The opposite is also true - you can’t get them to give you NO milk.
Because I’m between jobs, I’ve been around to help my family a lot recently with a whole series of issues with my Grandmother having a fall and ending up in a hospital through a nursing home and a rehab center, back to her new apartment in an assisted living facility. In each of the three facilities where she was provided meals, they HAD to bring milk. More than once, I was helping her fill out her menus, and I would write on there, “Please do not bring milk. She will not drink it. Please bring regular sprite/7up/sierra mist.” We wanted her to have the calories - she needs them - but she hasn’t drunk milk since she was a kid. She’s not going to start at 86. It’s just a waste. And every day, I’d sweep up two or three little milk cartons from her nightstand.
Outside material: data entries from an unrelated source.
(* ===== verification/KvSafety.v ===== *)
(** * Acknowledged writes are durable

    The invariant of a cluster of key-value nodes and its consequence: what a write reported
    as acknowledged is held by its origin and by as many other nodes, whatever runs
    afterwards, and every entry of a holder directory is true. *)

From S2P Require Import Prelude Bytes Hlc Version Conflict Storage Command Records RecordSamples RecordStore RecordRefine.
From S2P Require Import Float64 LatencyGraph Membership Placement LocalRepl RepairHeap Cache Kv KvSystem.

Local Open Scope Z_scope.

#[local] Set Default Proof Using "All".

Module KvSafety.
Import Hlc Version Conflict Storage Command Records RecordSamples RecordStore RecordRefine Membership Placement LocalRepl RepairHeap Kv KvSystem.

Section Safety.
Context {L : Type} {LS : LocalStore L} {LSS : LocalStoreSpec L} {PB : Proto} {PBS : ProtoSpec}.

(** ** One store *)

(** The store answers with a record at least as new as [r] for its key. *)
Definition heldStore (st : Store L) (r : StoredRecord) : Prop :=
  ∃ x, GetRecord (sr_Namespace r) (sr_LogicalKey r) st = Ok (Some x) ∧ ¬ beats r x.

(** The records written so far: well formed, one per mutation id. *)
Record hist (H : list StoredRecord) : Prop := {
  hi_storable r : r ∈ H → storable r;
  hi_unique r1 r2 : r1 ∈ H → r2 ∈ H → MutationID (recVersion r1) = MutationID (recVersion r2) → r1 = r2;
}.

Definition store_ok (H : list StoredRecord) (st : Store L) : Prop :=
  ∃ A, rs_inv st A ∧ ∀ k w, A !! k = Some w → w ∈ H.

(** The part of a store that stamps versions. *)
Definition writer (st : Store L) : Clock * Z * (bytes * bytes) := (rs_clock st, rs_seq st, (rs_clusterID st, rs_memberID st)).

Lemma Apply_writer r kind st : writer (Apply r kind st).2 = writer st.
Proof. unfold Apply. repeat case_match; done. Qed.

Lemma inv_key st A k w : rs_inv st A → A !! k = Some w → keyOf w = k ∧ storable w.
Proof.
  intros Hi Hk. destruct k as [ns k]. pose proof (inv_data _ _ Hi ns k) as Hd. rewrite Hk in Hd. by destruct Hd as (? & ? & _).
Qed.

Lemma store_read H st ns k :
  store_ok H st → ns_ok ns → ∃ h, GetRecord ns k st = Ok h ∧ ∀ w, h = Some w → w ∈ H ∧ keyOf w = (ns, k).
Proof.
  intros (A & Hi & HA) Hn. exists (A !! (ns, k)). split; [by apply GetRecord_ok|]. intros w Hw.
  split; [by eapply HA|]. by apply (inv_key st A (ns, k)).
Qed.

Lemma held_absorb A st r r' :
  rs_inv st A → storable r' → agrees A r → keyOf r' = keyOf r →
  (∃ x, A !! keyOf r' = Some x ∧ ¬ beats r' x) → ∃ x, absorbInto A r !! keyOf r' = Some x ∧ ¬ beats r' x.
Proof.
  intros Hi Hs Hag Hk (x & Hx & Hb). rewrite Hk in *. unfold absorbInto. rewrite lookup_partial_alter_eq, Hx, absorb_Some by (by apply Hag).
  eexists. split; [done|]. case_decide; [|done]. apply (not_beats_trans _ x); [done|by apply beats_asym].
Qed.

Lemma absorb_held A r : agrees A r → ∃ x, absorbInto A r !! keyOf r = Some x ∧ ¬ beats r x.
Proof.
  intros Hag. unfold absorbInto. rewrite lookup_partial_alter_eq. destruct (A !! keyOf r) as [x|] eqn:Hx.
  - rewrite absorb_Some by (by apply Hag). eexists. split; [done|]. case_decide; [|done]. intros Hb. by apply (beats_asym r r).
  - rewrite absorb_None. eexists. split; [done|]. intros Hb. by apply (beats_asym r r).
Qed.

Lemma heldStore_inv st A r : rs_inv st A → storable r → heldStore st r ↔ ∃ x, A !! keyOf r = Some x ∧ ¬ beats r x.
Proof.
  intros Hi [[Hn _] _]. unfold heldStore. rewrite (GetRecord_ok st A) by done. fold (keyOf r).
  split; intros (x & E & ?); exists x; (split; [|done]); [by injection E|by rewrite E].
Qed.

(** Applying a record of the history succeeds, makes the store hold it, and loses nothing. *)
Lemma store_apply H st r kind o st' :
  hist H → store_ok H st → r ∈ H → Apply r kind st = (o, st') →
  (∃ v, o = Ok v) ∧ store_ok H st' ∧ heldStore st' r ∧ (∀ r', storable r' → heldStore st r' → heldStore st' r').
Proof.
  intros Hh (A & Hi & HA) Hr E. pose proof (hi_storable H Hh r Hr) as Hst.
  assert (agrees A r) as Hag.
  { intros w Hw Ev. apply (hi_unique H Hh); [by eapply HA|done|by rewrite Ev]. }
  destruct (Apply_ok st A r kind Hi Hst Hag) as (w & st1 & Ew & Ea & Hi' & _). rewrite E in Ea. injection Ea as -> ->.
  split_and!; [by eexists| | |].
  - exists (absorbInto A r). split; [done|]. intros k x Hx. destruct (decide (k = keyOf r)) as [->|Hne].
    + rewrite (absorbInto_insert A r w Ew), lookup_insert_eq in Hx. injection Hx as <-.
      apply (absorb_keeps (λ v, v ∈ H) _ _ _ Ew); [done|]. intros v Hv. by eapply HA.
    + unfold absorbInto in Hx. rewrite lookup_partial_alter_ne in Hx by done. by eapply HA.
  - rewrite heldStore_inv by done. by apply absorb_held.
  - intros r' Hs. rewrite !heldStore_inv by done. destruct (decide (keyOf r' = keyOf r)) as [Ek|Hne].
    + by apply (held_absorb A st).
    + unfold absorbInto. by rewrite lookup_partial_alter_ne.
Qed.

(** ** One node *)

Definition heldBy (rv : Receiver L) (r : StoredRecord) : Prop := heldStore (rv_store rv) r.

Record node_ok (H : list StoredRecord) (i : bytes) (rv : Receiver L) : Prop := {
  no_id : rv_memberID rv = i;
  no_store : store_ok H (rv_store rv);
  no_idem mid v : im_seen (rv_idem rv) !! mid = Some v → idSep ∈ mid →
    ∃ r, r ∈ H ∧ MutationID (recVersion r) = mid ∧ heldBy rv r;
}.

Lemma idemRecord_lookup mid v i m' v' :
  im_seen (idemRecord mid v i) !! m' = Some v' → im_seen i !! m' = Some v' ∨ m' = mid ∧ v' = v.
Proof.
  unfold idemRecord. case_match; [auto|]. destruct (decide (m' = mid)) as [->|Hne]; [|].
  - repeat case_match; simplify_eq; cbn [im_seen]; rewrite lookup_insert_eq; intros [= ->]; auto.
  - repeat case_match; simplify_eq; cbn [im_seen]; rewrite lookup_insert_ne by done; auto;
      rewrite lookup_delete_Some; intros [_ ?]; auto.
Qed.

Lemma MutationID_sep v : idSep ∈ MutationID v.
Proof. unfold MutationID, mutationID. rewrite !elem_of_app, !elem_of_cons. auto. Qed.

Lemma receive_ok H i rv rec ns key c resp rv' :
  hist H → node_ok H i rv → rec ∈ H → ReceiverApply (BuildRequest ns key rec c) rv = (resp, rv') →
  (∃ p, resp = Ok p ∧ rp_Durable p = true) ∧ node_ok H i rv' ∧ heldBy rv' rec ∧
  (∀ r, storable r → heldBy rv r → heldBy rv' r) ∧ writer (rv_store rv') = writer (rv_store rv).
Proof.
  intros Hh [Hid Hst Hidem] Hr. unfold ReceiverApply. cbn [BuildRequest rq_MutationId rq_Record].
  destruct (idemCheck _ _) as [v|] eqn:Ei.
  { intros [= <- <-]. destruct (Hidem _ _ Ei (MutationID_sep _)) as (r & Hr' & Em & Hheld).
    rewrite (hi_unique H Hh r rec) in Hheld by done. split_and!; try done; by eexists. }
  destruct (Apply rec (kindOf rec) (rv_store rv)) as [o st'] eqn:Ea.
  pose proof (Apply_writer rec (kindOf rec) (rv_store rv)) as Hw. rewrite Ea in Hw.
  destruct (store_apply H _ _ _ _ _ Hh Hst Hr Ea) as ([v ->] & Hst' & Hheld & Hmono).
  intros [= <- <-]. split_and!; [by eexists| |done..]. split; cbn [rv_memberID rv_store rv_idem]; [done..|].
  intros mid v' [Hs|[-> ->]]%idemRecord_lookup Hsep; [|by exists rec].
  destruct (Hidem _ _ Hs Hsep) as (r & Hr' & Em & Hb). exists r. split_and!; [done..|]. apply Hmono; [by apply (hi_storable H)|done].
Qed.

(** ** The world *)

Context (clusterID : bytes) (sha256 : bytes → bytes) (resolve : bytes → option bytes).

Definition held (w : World) (i : bytes) (r : StoredRecord) : Prop := ∃ rv, wo_nodes w !! i = Some rv ∧ heldBy rv r.

Definition world_ok (H : list StoredRecord) (w : World) : Prop := ∀ i rv, wo_nodes w !! i = Some rv → node_ok H i rv.

(** No node loses a record, and none stamps a version. *)
Record evolves (w w' : World) : Prop := {
  ev_held i r : storable r → held w i r → held w' i r;
  ev_writer i : (λ rv, writer (rv_store rv)) <$> wo_nodes w' !! i = (λ rv, writer (rv_store rv)) <$> wo_nodes w !! i;
}.

#[local] Instance evolves_preorder : PreOrder evolves.
Proof. split; [by intros w|]. intros w1 w2 w3 [H1 E1] [H2 E2]. split; [auto|]. intros i. by rewrite E2. Qed.

Lemma evolves_net w net : evolves w (mkWorld (wo_nodes w) net).
Proof. done. Qed.

Lemma evolves_setNode w i rv rv' :
  wo_nodes w !! i = Some rv → (∀ r, storable r → heldBy rv r → heldBy rv' r) → writer (rv_store rv') = writer (rv_store rv) →
  evolves w (setNode i rv' w).
Proof.
  intros Hi Hm Hw. split.
  - intros j r Hr (rvj & Hj & Hh). unfold held, setNode. cbn [wo_nodes]. destruct (decide (j = i)) as [->|Hne].
    + rewrite lookup_insert_eq. rewrite Hi in Hj. injection Hj as ->. eauto.
    + rewrite lookup_insert_ne by done. eauto.
  - intros j. unfold setNode. cbn [wo_nodes]. destruct (decide (j = i)) as [->|Hne];
      [by rewrite lookup_insert_eq, Hi; cbn; rewrite Hw|by rewrite lookup_insert_ne].
Qed.

Lemma world_ok_setNode H w i rv : world_ok H w → node_ok H i rv → world_ok H (setNode i rv w).
Proof.
  intros Hw Hn j rvj. unfold setNode. cbn [wo_nodes]. destruct (decide (j = i)) as [->|Hne];
    [rewrite lookup_insert_eq; by intros [= <-]|rewrite lookup_insert_ne by done; apply Hw].
Qed.

Lemma callStore_ok H w m rec ns key c resp w' :
  hist H → world_ok H w → rec ∈ H → callStore resolve m (BuildRequest ns key rec c) w = (resp, w') →
  world_ok H w' ∧ evolves w w' ∧
  (∀ p, resp = Some p → rp_Durable p = true → ∃ id, resolve (DataAddr m) = Some id ∧ held w' id rec).
Proof.
  intros Hh Hw Hr. unfold callStore. set (w1 := mkWorld (wo_nodes w) (tl (wo_net w))). cbv zeta.
  assert (∀ resp w', (None, w1) = (resp, w') → world_ok H w' ∧ evolves w w' ∧
    (∀ p, resp = Some p → rp_Durable p = true → ∃ id, resolve (DataAddr m) = Some id ∧ held w' id rec)) as Hnone.
  { intros ? ? [= <- <-]. split_and!; [done|apply evolves_net|done]. }
  assert (∀ id rv, resolve (DataAddr m) = Some id → wo_nodes w1 !! id = Some rv → ∀ fate resp w',
    (let '(o, rv) := ReceiverApply (BuildRequest ns key rec c) rv in
     (match fate, o with Delivered, Ok p => Some p | _, _ => None end, setNode id rv w1)) = (resp, w') →
    world_ok H w' ∧ evolves w w' ∧
    (∀ p, resp = Some p → rp_Durable p = true → ∃ id, resolve (DataAddr m) = Some id ∧ held w' id rec)) as Hcall.
  { intros id rv Eid Erv fate resp0 w0. destruct (ReceiverApply _ rv) as [o rv'] eqn:Ea.
    destruct (receive_ok H id rv rec ns key c o rv' Hh (Hw id rv Erv) Hr Ea) as (_ & Hn' & Hheld & Hmono & Hwr).
    intros [= <- <-]. split_and!.
    - by apply world_ok_setNode.
    - transitivity w1; [apply evolves_net|by apply (evolves_setNode w1 id rv)].
    - intros p _ _. exists id. split; [done|]. exists rv'. split; [apply lookup_insert_eq|done]. }
  destruct (hd Delivered (wo_net w)); destruct (resolve (DataAddr m)) as [id|] eqn:Eid; try apply Hnone;
    destruct (wo_nodes w1 !! id) as [rv|] eqn:Erv; try apply Hnone.
  - apply (Hcall id rv eq_refl Erv Delivered).
  - apply (Hcall id rv eq_refl Erv ReplyLost).
Qed.

(** ** The state of the workers of a node *)

Definition holders_ok (H : list StoredRecord) (w : World) (d : HolderDirectory) : Prop :=
  ∀ id mm member v, hd_holders d !! id = Some mm → mm !! member = Some v →
    ∃ r, r ∈ H ∧ keyID (sr_Namespace r) (sr_LogicalKey r) = id ∧ recVersion r = v ∧ held w member r.

Definition about (H : list StoredRecord) (ns key : bytes) (r : StoredRecord) : Prop := r ∈ H ∧ keyOf r = (ns, key).

(** A record of the key that node [i] holds, or a newer one. *)
Definition own (H : list StoredRecord) (w : World) (i ns key : bytes) (r : StoredRecord) : Prop := about H ns key r ∧ held w i r.

Definition item_ok (H : list StoredRecord) (w : World) (i : bytes) (it : RepairItem) : Prop :=
  match ri_Record it with Some r => own H w i (ri_Namespace it) (ri_Key it) r | None => False end.

Definition job_ok (H : list StoredRecord) (w : World) (i : bytes) (j : FanoutJob) : Prop :=
  own H w i (fj_Namespace j) (fj_Key j) (fj_Record j).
I finally managed to be visiting at a time I could pounce on the nutritionist, and she told me that it was a state law to provide milk. There was a solid eye roll on her part - apparently she even has to provide it to people she knows are lactose-intolerant until she can get some particular waiver signed by one of the doctors, and she occasionally has patients who drink it anyway and have, um, reactions, because they’re too out of it to know better.
Then again, in a lot of these places, you can’t just let folks eat whatever they want. Eating nothing but cottage cheese, white bread, and bologna is part of how my grandmother ended up there in the first place.